En 2018, l’impôt sur la fortune (ISF) qui s’appliquait à l’ensemble du patrimoine, financier et immobilier, a été supprimé. Le patrimoine immobilier est resté en revanche taxé à l’impôt sur la fortune immobilière (IFI). Certains investissements sur la pierre échappent toutefois à cet impôt. Un « plus » qui dope la rentabilité et les perspectives de plus-values.

Qui sont les contribuables redevables de l’Impôt sur la Fortune Immobilière ?

L’IFI frappe les contribuables dont le patrimoine immobilier imposable dépasse 1,3 million d’euros. Ce dernier comprend tous les biens détenus en direct -résidence principale, secondaire, investissement locatif neuf ou ancien- ou sous forme de pierre papier (SCPI, OPCI), à l’exclusion des investissements qui ne dégagent pas de revenus fonciers.

Très confidentielle jusqu’alors, l’offre de produits immobiliers rentables et exonérés d’IFI s’est beaucoup développée. Elle s’adresse aujourd’hui à tous les épargnants et pas seulement aux plus fortunés. Seule condition : ne pas avoir besoin de revenus immédiats.
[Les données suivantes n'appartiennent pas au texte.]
(** * Verification of the CRI project-sheet extraction scripts

    Shallow embedding of [cri_benimallal.py] and [extract_projects.py]:
    the deterministic field extraction (regular-expression strategy
    chains), the numeric normaliser, the record assembler and the
    dataset merge step, followed by the theorems that settle the
    specification's claims and by further properties of the code
    (text cleaning, provinces and zones, pages and numbering, the
    order and the keys of the rows).

    Conventions of the embedding.
    - A Python [str] is a list of Unicode code points ([list N]).  String
      literals of this file are UTF-8 encoded and decoded by [utf8].
    - The regular expressions of the source are kept verbatim as strings
      and compiled by [re_compile] to the abstract syntax run by a
      backtracking matcher with the priorities of Python's [re] module
      (leftmost match, greedy and lazy repetition, ordered alternation).
    - A Python [float] that the scripts obtain from a decimal numeral is
      an exact rational ([Q], kept in lowest terms).  Binary64 rounding is
      not modelled: every arithmetic step is exact, and [round(x, 2)] is
      rounding of the exact value, ties to even.  The theorems on the
      reciprocal fills and on the areas therefore state quotients,
      means and products within a tolerance, on a range of values on
      which the binary64 results satisfy them as well.
    - The Unicode tables (white space, word characters, case mapping,
      canonical decomposition) are exact on Basic Latin and Latin-1
      Supplement, on the combining diacritical marks U+0300..U+036F, on
      General Punctuation U+2000..U+206F and on the symbols the source
      names (U+2212, U+F0FC, U+FFFD); [covered] is the predicate of the
      texts written with these characters.
    - A pandas DataFrame is a list of column names with a list of rows,
      each row a finite map from column name to cell. *)

From Stdlib Require Import ZArith NArith QArith Qround Qabs List String Ascii Bool Lia Lqa.
From Stdlib Require Import Qcanon DecimalString Sorting.Permutation Sorting.Sorted.
From Stdlib Require DecimalZ.
From stdpp Require Import gmap strings list fin_maps.

Local Open Scope N_scope.

(* ===================================================================== *)
(** * Text: code points, UTF-8 literals, Python string methods           *)
(* ===================================================================== *)

(** Bytes of a literal of this file. *)
Definition bytes_of_string (s : string) : list N :=
  List.map N_of_ascii (list_ascii_of_string s).

(** UTF-8 decoding (well-formed input; a truncated sequence is dropped). *)
Fixpoint utf8_decode (bs : list N) : list N :=
  match bs with
  | [] => []
  | b0 :: r0 =>
    if b0 <? 128 then b0 :: utf8_decode r0
    else
      match r0 with
      | [] => []
      | b1 :: r1 =>
        if b0 <? 224 then ((b0 - 192) * 64 + (b1 - 128)) :: utf8_decode r1
        else
          match r1 with
          | [] => []
          | b2 :: r2 =>
            if b0 <? 240
            then ((b0 - 224) * 4096 + (b1 - 128) * 64 + (b2 - 128)) :: utf8_decode r2
            else
              match r2 with
              | [] => []
              | b3 :: r3 =>
                ((b0 - 240) * 262144 + (b1 - 128) * 4096 + (b2 - 128) * 64 + (b3 - 128))
                  :: utf8_decode r3
              end
          end
      end
  end.

Definition utf8 (s : string) : list N := utf8_decode (bytes_of_string s).

Definition text_eqb (a b : list N) : bool := bool_decide (a = b).

(* --------------------------------------------------------------------- *)
(** ** Unicode character tables                                           *)
(* --------------------------------------------------------------------- *)

Definition in_range (lo hi c : N) : bool := (lo <=? c) && (c <=? hi).

(** [str.isspace] and the class [\s] of a [str] pattern. *)
Definition is_space (c : N) : bool :=
  in_range 9 13 c || in_range 28 32 c || (c =? 133) || (c =? 160)
  || (c =? 5760) || in_range 8192 8202 c || (c =? 8232) || (c =? 8233)
  || (c =? 8239) || (c =? 8287) || (c =? 12288).

(** Decimal digits, class [\d]: the ASCII digits (the only ones of
    category Nd below U+0660). *)
Definition is_digit (c : N) : bool := in_range 48 57 c.

(** [str.isalnum]: letters, decimal digits, and characters with a digit
    or numeric value (superscripts and vulgar fractions of Latin-1). *)
Definition is_alnum (c : N) : bool :=
  in_range 48 57 c || in_range 65 90 c || in_range 97 122 c
  || (c =? 170) || (c =? 178) || (c =? 179) || (c =? 181) || (c =? 185)
  || (c =? 186) || in_range 188 190 c
  || in_range 192 214 c || in_range 216 246 c || in_range 248 591 c.

(** Class [\w]: alphanumerics and the underscore. *)
Definition is_word (c : N) : bool := is_alnum c || (c =? 95).

(** Simple lower-case mapping (the one [re.IGNORECASE] applies). *)
Definition lower (c : N) : N :=
  if in_range 65 90 c then c + 32
  else if in_range 192 222 c && negb (c =? 215) then c + 32
  else if c =? 304 then 105          (* I with dot above *)
  else if c =? 376 then 255          (* Y with diaeresis *)
  else if c =? 7838 then 223         (* capital sharp s *)
  else if c =? 8490 then 107         (* Kelvin sign *)
  else if c =? 8491 then 229         (* Angstrom sign *)
  else c.

(** Case folding used to compare a pattern character with a text
    character under [re.IGNORECASE]: lower case, plus the two
    equivalences of the [re] compiler that reach ASCII letters
    (long s with s, dotless i with i). *)
Definition fold_case (c : N) : N :=
  let l := lower c in
  if l =? 383 then 115 else if l =? 305 then 105 else l.

(** [str.upper] (full mapping: sharp s becomes two letters). *)
Definition upper (c : N) : list N :=
  if in_range 97 122 c then [c - 32]
  else if c =? 181 then [924]
  else if c =? 223 then [83; 83]
  else if in_range 224 254 c && negb (c =? 247) then [c - 32]
  else if c =? 255 then [376]
  else if c =? 305 then [73]
  else if c =? 383 then [83]
  else [c].

(** Canonical decomposition of the precomposed letters of Latin-1:
    (code point, base letter, combining mark). *)
Definition latin1_decomposition : list (N * (N * N)) :=
  [ (192, (65, 768)); (193, (65, 769)); (194, (65, 770)); (195, (65, 771));
    (196, (65, 776)); (197, (65, 778)); (199, (67, 807)); (200, (69, 768));
    (201, (69, 769)); (202, (69, 770)); (203, (69, 776)); (204, (73, 768));
    (205, (73, 769)); (206, (73, 770)); (207, (73, 776)); (209, (78, 771));
    (210, (79, 768)); (211, (79, 769)); (212, (79, 770)); (213, (79, 771));
    (214, (79, 776)); (217, (85, 768)); (218, (85, 769)); (219, (85, 770));
    (220, (85, 776)); (221, (89, 769));
    (224, (97, 768)); (225, (97, 769)); (226, (97, 770)); (227, (97, 771));
    (228, (97, 776)); (229, (97, 778)); (231, (99, 807)); (232, (101, 768));
    (233, (101, 769)); (234, (101, 770)); (235, (101, 776)); (236, (105, 768));
    (237, (105, 769)); (238, (105, 770)); (239, (105, 776)); (241, (110, 771));
    (242, (111, 768)); (243, (111, 769)); (244, (111, 770)); (245, (111, 771));
    (246, (111, 776)); (249, (117, 768)); (250, (117, 769)); (251, (117, 770));
    (252, (117, 776)); (253, (121, 769)); (255, (121, 776)) ].

Fixpoint assoc_N {A} (k : N) (l : list (N * A)) : option A :=
  match l with
  | [] => None
  | (k', v) :: l' => if k =? k' then Some v else assoc_N k l'
  end.

(** [unicodedata.normalize("NFD", .)] on one character. *)
Definition nfd_char (c : N) : list N :=
  match assoc_N c latin1_decomposition with
  | Some (b, m) => [b; m]
  | None => [c]
  end.

(** [unicodedata.category(c) == "Mn"]: the combining diacritical marks. *)
Definition is_Mn (c : N) : bool := in_range 768 879 c.

(* --------------------------------------------------------------------- *)
(** ** Python string methods                                              *)
(* --------------------------------------------------------------------- *)

Fixpoint lstrip_by (p : N -> bool) (s : list N) : list N :=
  match s with
  | c :: s' => if p c then lstrip_by p s' else s
  | [] => []
  end.

Definition rstrip_by (p : N -> bool) (s : list N) : list N :=
  rev (lstrip_by p (rev s)).

(** [s.strip()] and [s.strip(chars)]. *)
Definition strip_by (p : N -> bool) (s : list N) : list N :=
  rstrip_by p (lstrip_by p s).
Definition strip (s : list N) : list N := strip_by is_space s.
L’investissement en nue-propriété : un placement rentable et non soumis à l’IFI

La première solution consiste à acheter la seule nue-propriété d’un bien. Lorsqu’on achète un bien, on acquiert généralement son usage -qu’on appelle l’usus ou l’usufruit- qui permet de l’habiter ou de le louer et la nue-propriété. L’opération permettant d’échapper à l’IFI consiste à n’acheter que cette dernière tandis que l’usufruit est acquis pendant une durée limitée –quinze ou vingt ans- par un organisme qui va louer le bien, le gérer, l’entretenir, le rénover… Il s’agit très souvent d’un bailleur social de premier rang.

Cette première solution offre cinq avantages.

  • On acquiert tout d’abord le bien moins cher. La décote peut représenter 30 à 50 % de la valeur du bien selon la durée du démembrement de propriété. Cet achat à moindre prix maximise ainsi la plus-value qui pourra être réalisée lors de la revente lorsque l’investisseur retrouvera la pleine propriété du bien.
  • Deuxième atout et pas des moindres : l’investisseur est déchargé de tout souci de gestion. Il n’a pas à se préoccuper de trouver un locataire. Il n’a pas à craindre que celui-ci le quitte et que son bien soit vacant pendant un ou plusieurs mois. Il n’a pas à redouter des impayés de loyers et de charges. Il n’a pas à assumer de charges locatives ni de dépenses imprévues et qui peuvent s’avérer coûteuses comme des réparations.
  • Troisième atout : il ne paye pas d’impôt sur le revenu au titre du bien, ne percevant pas de revenus fonciers, ni d’IFI. L’acquisition peut se faire à crédit. Les intérêts d’emprunt viendront alors en déduction des revenus fonciers perçus par ailleurs sur d’autres biens, ce qui diminuera l’impôt sur le revenu de l’investisseur 
  • Quatrième atout : l’investisseur se constitue des revenus futurs pour sa retraite une fois que la pleine propriété du bien aura été reconstituée.
  • Cinquième atout : en cas de transmission ou de donation, les droits éventuellement dus, ne seront calculés que sur la valeur de la nue-propriété.

Peu d’acteurs proposent cette solution d’investissement immobilier. Fort de son expertise, Inter Invest Immobilier en est un. Le groupe propose des opérations dans plusieurs grandes villes de France.  

A côté de cette offre se sont développés des fonds immobiliers, souvent éligibles au plan d’épargne actions (PEA et PEA PME) et qui proposent d’investir dans des projets immobiliers. Ce sont souvent des dérivés des fonds communs de placement immobiliers créés autrefois pour défiscaliser l’ISF. Là encore pas de revenus fonciers, donc pas d’IFI et la perspective d’une belle plus-value lorsque les biens acquis par le fonds sont revendus et le fonds dissous sept ou huit ans plus tard. 

Sur le même modèle, mais pour les clients plus fortunés – l’investissement minimum est de 100 000 euros-, des sociétés de gestion proposent des FPCI (fonds professionnels de capital investissement) : ces fonds investissent dans un nombre encore plus restreint de projets et promettent, à l’issue de l’opération, un taux de rendement interne (TRI) annuel entre 6 et 8%. Et pour les grosses fortunes, existent des « club deal », c’est-à-dire des montages sur un seul projet avec des TRI autour de 10%.